For each MSA, we focus on the topology of its phylogenetic tree. Taking a four-taxon phylogeny for example, which contains three ingroup taxa and one outgroup taxon, there are three possible topological structures:
对于每个MSA,我们专注于其系统发育树的拓扑结构。以一个包含三个内群分类单元和一个外群分类单元的四分类单元系统为例,存在三种可能的拓扑结构:
/-P1 /-P1 /-P2
/-| /-| /-|
/-| \-P2 /-| \-P3 /-| \-P3
| | | | | |
--| \-P3 --| \-P2 --| \-P1
| | |
\-O \-O \-O
Topo A Topo B Topo C
(1,0,0) (0,1,0) (0,0,1)
However, one strict bifurcated tree cannot represent the real relationship of the ingroup taxa, especially when a focal taxon is not a monophyletic group or a focal region has multiple evolutionary histories. Thus, we generated training datasets for the CNN models by quantifying the proportion of each possible topology for MSA segments representing multiple evolutionary scenarios and encoded each MSA segment with a three-dimensional vector satisfying sum-to-one constraints.
然而,一个严格的分叉树不能代表内群分类单元的真实的关系,特别是当一个焦点分类单元不是一个单系群或一个焦点区域有多个进化历史。

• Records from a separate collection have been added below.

Lemma decision_at_ok i : (i < n)%nat → ∃ d, decision_at rks i = Ok d.
Proof.
  intros Hi. unfold decision_at. destruct (item_at i Hi) as (it & _ & ->). rewrite bind_ok.
  destruct (role_at i Hi) as (role & _ & ->). rewrite bind_ok.
  destruct (row_winner_ok role i Hi) as [w ->]. rewrite bind_ok.
  destruct (folder_class_and_rank _ _) as [class frank]. destruct (resolve_item_date it) as [date dsrc].
  destruct (decided_by_for_ok i Hi) as [s ->]. rewrite bind_ok.
  assert (∃ cs, (if bool_decide (role = RoleUnique) then
                   '(count, names, _) ← duplicate_source_aggregate (rks_items rks) (group_containing rks i) i;
                   Ok (count, join_with PIPE names)
                 else Ok (0, []) : total_res (Z * bstring)) = Ok cs) as [[count sources] ->].
  { case_bool_decide; [|by eexists]. destruct (duplicate_source_aggregate_ok i Hi) as [[[count names] trunc] ->].
    rewrite bind_ok. by eexists. }
  rewrite bind_ok. destruct (tier_at i Hi) as (t & _ & ->). rewrite bind_ok.
  destruct (promoted_at i Hi) as (b & _ & ->). rewrite bind_ok. by eexists.
Qed.

(** ** The counters *)

(** The counters that account for the items. *)
Definition tally (s : keep_set_stats) : Z * Z * Z * Z * Z :=
  (unique s, duplicates s, materialize_failed s, tier1_dups s, tier2_dups s).

(** The counters that the loops leave alone. *)
Definition totals (s : keep_set_stats) : Z * Z * Z :=
  (recoverable s, groups_dropped_materialize s, group_count s).

Lemma mfind_ok {A} (p : A → total_res bool) l :
  (∀ a, a ∈ l → ∃ b, p a = Ok b) → ∃ o, mfind p l = Ok o ∧ ∀ a, o = Some a → a ∈ l.
Proof.
  induction l as [|a l IH]; intros Hp; [by exists None|].
  destruct (Hp a ltac:(by left)) as [b Hb]. cbn [mfind]. rewrite Hb, bind_ok.
  destruct b; [exists (Some a); split; [done|intros ? [= ->]; by left]|].
  destruct IH as (o & -> & Ho); [intros; apply Hp; by right|]. exists o. split; [done|].
  intros x Hx. right. by apply Ho.
Qed.

Lemma group_honesty_ok s g :
  in_range n g → ∃ s', group_honesty rks s g = Ok s' ∧ tally s' = tally s ∧ totals s' = totals s.
Proof.
  intros Hg. unfold group_honesty. case_bool_decide; [by exists s|].
  assert (∃ sd, saw_dates rks g = Ok sd) as [sd ->].
  { unfold saw_dates. generalize (false, false) as sd. clear s H1.
    induction g as [|i g IH]; intros sd; [by exists sd|]. apply in_range_cons in Hg as [Hi Hg].
    cbn [mfold]. destruct (item_at i Hi) as (it & _ & ->). rewrite bind_ok. by apply IH. }
  rewrite bind_ok. set (s1 := if sd.1 && sd.2 then _ else s).
  assert (tally s1 = tally s ∧ totals s1 = totals s) as [<- <-] by (unfold s1; by destruct (sd.1 && sd.2)).
  clearbody s1. clear s sd.
  destruct (mfind_ok (role_is_unique rks) g) as (w & -> & Hw).
  { intros i Hi. unfold role_is_unique. destruct (role_at i) as (role & _ & ->); [by apply Hg|].
    rewrite bind_ok. by eexists. }
  rewrite bind_ok. destruct w as [w|]; [|by exists s1].
  destruct (item_at w) as (it & _ & ->); [by apply Hg, Hw|]. rewrite bind_ok. destruct (has_bcc it); [by exists s1|].
  unfold mexists. destruct (mfind_ok (item_has_bcc rks) g) as (o & -> & _).
  { intros i Hi. unfold item_has_bcc. destruct (item_at i) as (jt & _ & ->); [by apply Hg|].
    rewrite bind_ok. by eexists. }
  rewrite !bind_ok. case_bool_decide; by eexists.
Qed.

Abbreviation rows := (list (decision_role * option string)).
Definition counting (P : decision_role * option string → Prop) `{!∀ x, Decision (P x)} (l : rows) : Z :=
  zlen (filter P l).

Definition tally_of (l : rows) : Z * Z * Z * Z * Z :=
  (wrap 64 (counting (λ x, x.1 = RoleUnique) l), wrap 64 (counting (λ x, x.1 = DupOf) l),
   wrap 64 (counting (λ x, x.1 = MaterializeFailed) l),
   wrap 64 (counting is_tier1 l), wrap 64 (counting is_tier2 l)).

Lemma counting_snoc P `{!∀ x, Decision (P x)} l x :
  counting P (l ++ [x]) = counting P l + (if decide (P x) then 1 else 0).
Proof.
  unfold counting. rewrite filter_app, zlen_app. f_equal. rewrite filter_cons. by destruct (decide (P x)).
Qed.

Lemma wrap_succ x : add_u64 1 (wrap 64 x) = wrap 64 (x + 1).
Proof. apply (add_u64_wrap 0). Qed.

(** One row further in each counter. *)
Ltac tally_step :=
  unfold tally_of; rewrite !counting_snoc; cbn [fst snd];
  repeat match goal with |- context [decide ?P] =>
    first [rewrite (decide_False (P := P)) by (unfold is_tier1, is_tier2; naive_solver)
          |rewrite (decide_True (P := P)) by (unfold is_tier1, is_tier2; naive_solver)] end;
  rewrite ?Z.add_0_r, <- ?wrap_succ.

Lemma tally_winner it promoted reason s l tier :
  tally s = tally_of l → tally (count_winner it promoted reason s) = tally_of (l ++ [(RoleUnique, tier)]).
Proof.
  intros [= H1 H2 H3 H4 H5].
  assert (tally (count_winner it promoted reason s) =
    (add_u64 1 (unique s), duplicates s, materialize_failed s, tier1_dups s, tier2_dups s)) as ->.
  { unfold count_winner. destruct (degraded (integrity it)), promoted, reason as [[]|], (is_recoverable_items _); done. }
  tally_step. congruence.
Qed.

Lemma tally_duplicate s l tier :
  tally s = tally_of l → tally (count_duplicate tier s) = tally_of (l ++ [(DupOf, tier)]).
Proof.
  destruct s. unfold tally, tally_of, count_duplicate. cbn. intros [= -> -> -> -> ->].
  destruct tier as [t|]; [case_bool_decide as E1; [|case_bool_decide as E2]|]; cbn.
  - subst t. tally_step. done.
  - destruct E2 as [-> | ->]; tally_step; done.
  - tally_step. done.
  - tally_step. done.
Qed.

Lemma tally_failed s l tier :
  tally s = tally_of l →
  tally (s {{ materialize_failed ::= add_u64 1 }}) = tally_of (l ++ [(MaterializeFailed, tier)]).
Proof. destruct s. unfold tally, tally_of. cbn. intros [= -> -> -> -> ->]. by tally_step. Qed.

Definition rows_of : rows := zip (roles (vectors rks)) (tier_of (vectors rks)).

因此,我们通过量化代表多个进化场景的MSA片段的每个可能拓扑的比例来生成CNN模型的训练数据集,并使用满足和对一约束的三维向量对每个MSA片段进行编码。
Similarly, there are fifteen possible topologies for a five-taxon case, with twelve asymmetric and three symmetric topologies.

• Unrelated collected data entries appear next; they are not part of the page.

(** [eval_size], [eval_empty], [eval_near_dup] *)
Definition eval_size (item : cull_candidate) (r : size_bytes_rule) (rs : reasons) : reasons :=
  let beyond (bound : option Z) (p : Z → Z → bool) : bool :=
    match bound with Some b => match cc_size_bytes item with Some s => p s b | None => true end | None => false end in
  push_if (beyond (sb_min r) Z.ltb || beyond (sb_max r) Z.gtb) SIZE rs.
Definition eval_empty (item : cull_candidate) (r : empty_rule) (rs : reasons) : reasons :=
  if zero_size r && bool_decide (cc_size_bytes item = Some 0) then rs ++ [EMPTY] else
  push_if (no_text_and_no_native r && bool_decide (text_sha256 item = None) && bool_decide (native_sha256 item = None)) EMPTY rs.
Definition eval_near_dup (item : cull_candidate) (r : near_dup_rule) (rs : reasons) : reasons :=
  let rs := push_if (cull_members r && bool_decide (cc_near_dup_role item = Some MEMBER)) NEAR_DUP_MEMBER rs in
  push_if (keep_pivots_only r && negb (bool_decide (cc_near_dup_role item = Some PIVOT)) && negb (bool_decide (NEAR_DUP_MEMBER ∈ rs)))
    NEAR_DUP_MEMBER rs.

(** [is_hex], [u8::is_ascii_hexdigit] *)
Definition is_ascii_hexdigit (b : byte) : bool :=
  ((48 <=? u8 b) && (u8 b <=? 57)) || ((65 <=? u8 b) && (u8 b <=? 70)) || ((97 <=? u8 b) && (u8 b <=? 102)).
Definition is_hex (s : bstring) (len : Z) : bool := (zlen s =? len) && forallb is_ascii_hexdigit s.

(** [parse_sha256_list]: the digests, the lines that look like MD5 and like SHA-1. *)
Fixpoint take_while {A} (p : A → bool) (l : list A) : list A :=
  match l with x :: l => if p x then x :: take_while p l else [] | [] => [] end.
Definition denist_token (line : bstring) : bstring :=
  let s := str_trim line in
  let s := match find_byte Byte.x23 s with Some pos => str_trim (take pos s) | None => s end in
  let token := str_trim (concat (take_while (λ c, negb (is_whitespace c)) (drop_while is_whitespace (chars s)))) in
  let quote b := bool_decide (b = Byte.x22) || bool_decide (b = Byte.x27) || bool_decide (b = Byte.x2c) in
  drop_while_end quote (drop_while quote token).
Definition denist_line (acc : gset bstring * Z * Z) (line : bstring) : gset bstring * Z * Z :=
  let '(hashes, md5_like, sha1_like) := acc in
  let lower := to_ascii_lowercase (denist_token line) in
  if is_hex lower 64 then ({[ lower ]} ∪ hashes, md5_like, sha1_like)
  else if is_hex lower 32 then (hashes, md5_like + 1, sha1_like)
  else if is_hex lower 40 then (hashes, md5_like, sha1_like + 1) else acc.
Definition parse_sha256_list (text : bstring) : cull_res (gset bstring) :=
  let '(hashes, md5_like, sha1_like) := foldl denist_line (∅, 0, 0) (lines_by Byte.x0a Byte.x0d [] text) in
  if bool_decide (hashes = ∅) then
    if (0 <? md5_like) || (0 <? sha1_like) then Err (DenistHashFormat md5_like sha1_like) else Err DenistNoDigest
  else Ok hashes.

(** [matches_denist]; the list is the set of its lower-case digests. *)
Definition matches_denist (hashes : gset bstring) (native : option bstring) : bool :=
  match native with Some h => bool_decide (to_ascii_lowercase (str_trim h) ∈ hashes) | None => false end.

(** [evaluate_item] *)
Definition evaluate_item (item : cull_candidate) (r : cull_rules) (denist : option (gset bstring)) : cull_decision :=
  let rs := [] in
  let rs := push_if (st_enabled (cr_statuses r) && negb (existsb (λ s, eq_ignore_ascii_case s (cc_status item)) (st_include (cr_statuses r)))) STATUS rs in
  let rs := push_if (exclude_exact_duplicates r && bool_decide (cc_dedup_role item = Some DUPLICATE)) EXACT_DUPLICATE rs in
  let rs := if dr_enabled (cr_date r) then eval_date item (cr_date r) rs else rs in
  let rs := if lr_enabled (cr_custodians r) then eval_string_list (cc_custodian item) (cr_custodians r) CUSTODIAN rs else rs in
  let rs := if lr_enabled (path_contains r) then eval_path item (path_contains r) rs else rs in
  let rs := if lr_enabled (file_categories r) then eval_string_list (cc_file_category item) (file_categories r) FILE_CATEGORY rs else rs in
  let rs := if lr_enabled (mime_prefixes r) then eval_mime item (mime_prefixes r) rs else rs in
  let rs := if sb_enabled (cr_size_bytes r) then eval_size item (cr_size_bytes r) rs else rs in
  let rs := if er_enabled (cr_empty r) then eval_empty item (cr_empty r) rs else rs in
  let rs := if nd_enabled (near_dup r) then eval_near_dup item (near_dup r) rs else rs in
  let rs := push_if (denist_enabled r && match denist with Some l => matches_denist l (native_sha256 item) | None => false end) DENIST rs in
  if bool_decide (rs = []) then included else culled rs.
End eval.

(** ** The family pass *)

Abbreviation decisions := (gmap bstring cull_decision).

(** A pass of the loop over the candidates whose parent is in the set at its start;
    [step] gives the new decision and whether that counts as a change. *)
Definition family_round (good : cull_decision → bool) (step : option cull_decision → option cull_decision * bool)
    (candidates : list cull_candidate) (ds : decisions) : decisions * bool :=
  let ids : gset bstring := dom (filter (λ p : bstring * cull_decision, good p.2 = true) ds) in
  foldl (λ acc c,
      match parent_item_id c with
      | Some p =>
          if decide (p ∈ ids) then
            let '(d, changed) := step (acc.1 !! cc_id c) in
            (partial_alter (λ _, d) (cc_id c) acc.1, acc.2 || changed)
          else acc
      | None => acc
      end) (ds, false) candidates.
Fixpoint family_loop (fuel : nat) (good : cull_decision → bool) (step : option cull_decision → option cull_decision * bool)
    (candidates : list cull_candidate) (ds : decisions) : option decisions :=
  match fuel with
  | O => None
  | S fuel =>
      let '(ds, changed) := family_round good step candidates ds in
      if changed then family_loop fuel good step candidates ds else Some ds
  end.

(** The bodies of [keep_children_with_included_parent] and
    [cull_children_with_parent] for one child. *)
Definition keep_child (o : option cull_decision) : option cull_decision * bool :=
  if match o with Some d => negb (is_culled d) | None => false end then
    if match o with Some d => negb (bool_decide (cd_reasons d = [])) | None => false end then (Some included, true) else (o, false)
  else (Some included, true).
Definition cull_child (o : option cull_decision) : option cull_decision * bool :=
  let entry := default included o in
  let has := bool_decide (FAMILY_WITH_CULLED_PARENT ∈ cd_reasons entry) in
  let was_culled := is_culled entry && has in
  let rs := if has then cd_reasons entry else cd_reasons entry ++ [FAMILY_WITH_CULLED_PARENT] in
  let status := if bool_decide (cd_status entry = CULLED) then cd_status entry else CULLED in
  (Some {| cd_status := status; cd_reasons := rs |}, negb was_culled).

(** [keep_children_with_included_parent], [cull_children_with_parent] *)
Definition keep_children_with_included_parent (candidates : list cull_candidate) (ds : decisions) : option decisions :=
  family_loop (S (length candidates)) (λ d, negb (is_culled d)) keep_child candidates ds.
Definition cull_children_with_parent (candidates : list cull_candidate) (ds : decisions) : option decisions :=
  family_loop (S (length candidates)) is_culled cull_child candidates ds.

(** [apply_family_policy] *)
Definition apply_family_policy (candidates : list cull_candidate) (ds : decisions) (policy : family_policy) : option decisions :=
  match policy with
  | Independent => Some ds
  | KeepChildrenWithIncludedParent => keep_children_with_included_parent candidates ds
  | CullChildrenWithParent => cull_children_with_parent candidates ds
  end.

(** * Lemmas *)

(** ** A family pass reaches the descendants of the good decisions *)

Section pass.
Context (good : cull_decision → bool) (step : option cull_decision → option cull_decision * bool).
(** A step that changes nothing met a good decision; each step makes one; a second
    step changes nothing. *)
Context (unchanged : ∀ o, (step o).2 = false → (step o).1 = o).
Context (makes_good : ∀ o, ∃ d, (step o).1 = Some d ∧ good d = true).
Context (settles : ∀ o, (step (step o).1).2 = false).
Context (candidates : list cull_candidate) (ds0 : decisions).

Definition settle (o : option cull_decision) : option cull_decision := (step o).1.

(** The items that are good, or have a candidate parent that is reached. *)
Inductive reached : bstring → Prop :=
| reached_good id d : ds0 !! id = Some d → good d = true → reached id
| reached_child c p : c ∈ candidates → parent_item_id c = Some p → reached p → reached (cc_id c).
Definition heir (id : bstring) : Prop := ∃ c p, c ∈ candidates ∧ cc_id c = id ∧ parent_item_id c = Some p ∧ reached p.

(** Each decision is the first one, or that of an heir. *)
Definition on_the_way (ds : decisions) : Prop := ∀ id, ds !! id = ds0 !! id ∨ heir id ∧ ds !! id = settle (ds0 !! id).
Definition good_ids (ds : decisions) : gset bstring := dom (filter (λ p : bstring * cull_decision, good p.2 = true) ds).
Definition pending (ds : decisions) : nat := length (filter (λ c, (step (ds !! cc_id c)).2 = true) candidates).

Lemma good_ids_spec ds id : id ∈ good_ids ds ↔ ∃ d, ds !! id = Some d ∧ good d = true.
Proof using. unfold good_ids. rewrite elem_of_dom. split; [intros [d Hd%map_lookup_filter_Some]; by exists d|intros (d & ? & ?); exists d; by apply map_lookup_filter_Some]. Qed.

Lemma settle_again o : settle (settle o) = settle o.
Proof using unchanged settles. unfold settle. apply unchanged, settles. Qed.

Lemma good_reached ds id : on_the_way ds → id ∈ good_ids ds → reached id.
Proof using.
  intros Hway (d & Hd & Hg)%good_ids_spec. destruct (Hway id) as [Heq|[(c & p & Hc & <- & Hp & Hr) _]]; [|by eapply reached_child].
  rewrite Heq in Hd. by eapply reached_good.
Qed.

同样,对于五个分类单元的情况,有十五种可能的拓扑结构,其中十二种非对称拓扑结构和三种对称拓扑结构。
Class 类 | Topology 拓扑 |
---|---|
A | ((((P1, P2), P3), P4), O) (P1,P2),P3),P4),O) |
B | ((((P1, P3), P2), P4), O) (P1,P3),P2),P4),O) |
C | ((((P2, P3), P1), P4), O) (((((P2,P3),P1),P4),O) |
D | ((((P2, P3), P4), P1), O) (P2,P3),P4),P1),O) |
E | ((((P2, P4), P3), P1), O) (P2,P4),P3),P1),O) |
F | ((((P3, P4), P2), P1), O) (P3,P4),P2),P1),O) |
G | ((((P1, P3), P4), P2), O) (P1,P3),P4),P2),O) |
H | ((((P1, P4), P3), P2), O) (P1,P4),P3),P2),O) |
I | ((((P3, P4), P1), P2), O) (((((P3,P4),P1),P2),O) |
J | ((((P1, P2), P4), P3), O) (P1,P2),P4),P3),O) |
K | ((((P1, P4), P2), P3), O) (P1,P4),P2),P3),O) |
L | ((((P2, P4), P1), P3), O) (P2,P4),P1),P3),O) |
M | (((P1, P2), (P3, P4)), O) (((P1,P2),(P3,P4)),O) |
N | (((P1, P3), (P2, P4)), O) (((P1,P3),(P2,P4)),O) |
O | (((P1, P4), (P2, P3)), O) (((P1,P4),(P2,P3)),O) |
We have two trained CNN models covering most of the evolutionary scenarios. Scripts ERICAPrediction.py
can be used to predict topology probabilities for genomic data with a step window size of 5 kb.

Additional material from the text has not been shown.